** Listed records follows **
(* ===== verification/Retention.v ===== *)
(** * Retention (src/internal/scheduler/retention.go, store/integrity.go)

    The plan of a retention policy over the backups of a job, and the transaction that
    deletes one planned backup after checking it again. *)

From S2P Require Import Prelude Backup.

Definition MinCountPruneAge : Z := 24 * hour.

Inductive RetentionReason : Type := RetentionMaxAge | RetentionMaxCount.

Inductive ProtectedReason : Type := ProtectedPinned | ProtectedLastVerified.

Record RetentionDecision : Type := mkDecision {
  dBackup : BackupRecord;
  dReason : RetentionReason;
  dDetail : string
}.

Record ProtectedBackup : Type := mkProtected { prBackupID : string; prReason : ProtectedReason }.

Record DatabaseRetention : Type := mkDbRetention {
  drDatabase : string;
  drConsidered : nat;
  drDelete : nat;
  drProtected : nat;
  drKept : nat;
  drLastGood : string
}.

Record RetentionPlan : Type := mkRPlan {
  rpDelete : list RetentionDecision;
  rpProtected : list ProtectedBackup;
  rpConsidered : nat;
  rpDatabases : list DatabaseRetention
}.

Definition startedAt (r : BackupRecord) : Z := StartedAt (rIdent r).
Definition database (r : BackupRecord) : string := Database (rIdent r).

(** ** The plan of one database *)

(** The rule that selects a backup, if any; the cutoff is [now.AddDate(0, 0, -days)]
    of a UTC time, where a day has 24 hours. *)
Definition selects (now days count : Z) (r : BackupRecord) : option RetentionDecision :=
  if (days >? 0) && (startedAt r <? now - days * day)
  then Some (mkDecision r RetentionMaxAge ("older than " +:+ pretty days +:+ " days"))
  else if (count >? 0) && (time_sub now (startedAt r) >=? MinCountPruneAge)
  then Some (mkDecision r RetentionMaxCount ("beyond the " +:+ pretty count +:+ " newest backups"))
  else None.

Definition newerFirst (a b : BackupRecord) : bool := startedAt b <? startedAt a.

(** The ID of the first verified backup, or the empty string. *)
Fixpoint lastVerified (l : list BackupRecord) : string :=
  match l with
  | [] => ""
  | r :: l => if bool_decide (Verification (rVerified r) = VerificationOK) then rID r else lastVerified l
  end.

(** The loop over the backups beyond the floor. *)
Fixpoint planLoop (now days count : Z) (verified : string) (l : list BackupRecord)
  : list RetentionDecision * list ProtectedBackup :=
  match l with
  | [] => ([], [])
  | r :: l =>
      let '(del, prot) := planLoop now days count verified l in
      match selects now days count r with
      | None => (del, prot)
      | Some d =>
          if rPinned r then (del, mkProtected (rID r) ProtectedPinned :: prot)
          else if bool_decide (rID r = verified) then (del, mkProtected (rID r) ProtectedLastVerified :: prot)
          else (d :: del, prot)
      end
  end.

(** [planDatabase]: the backups newest first, the deletions oldest first and the
    protected backups. *)
Definition planDatabase (now days count : Z) (successful : list BackupRecord)
  : list BackupRecord * list RetentionDecision * list ProtectedBackup :=
  let successful := stable_sort newerFirst successful in
  let floor := Z.to_nat (Z.max count 1) in
  let '(del, prot) := planLoop now days count (lastVerified successful)
                        (drop (Nat.min floor (length successful)) successful) in
  (successful, reverse del, prot).

(** ** The plan of a job *)

Definition considered (r : BackupRecord) : bool :=
  bool_decide (rStatus r = StatusCompleted) && bool_decide (EffectiveTrigger r = TriggerScheduled)
  && negb (InstanceScope r).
** End of Listed records **
__Work required__: Show every line in the entries above that contains the string "Type".

__Solution for this task__:
Inductive RetentionReason : Type := RetentionMaxAge | RetentionMaxCount.
Inductive ProtectedReason : Type := ProtectedPinned | ProtectedLastVerified.
Record RetentionDecision : Type := mkDecision {
Record ProtectedBackup : Type := mkProtected { prBackupID : string; prReason : ProtectedReason }.
Record DatabaseRetention : Type := mkDbRetention {
Record RetentionPlan : Type := mkRPlan {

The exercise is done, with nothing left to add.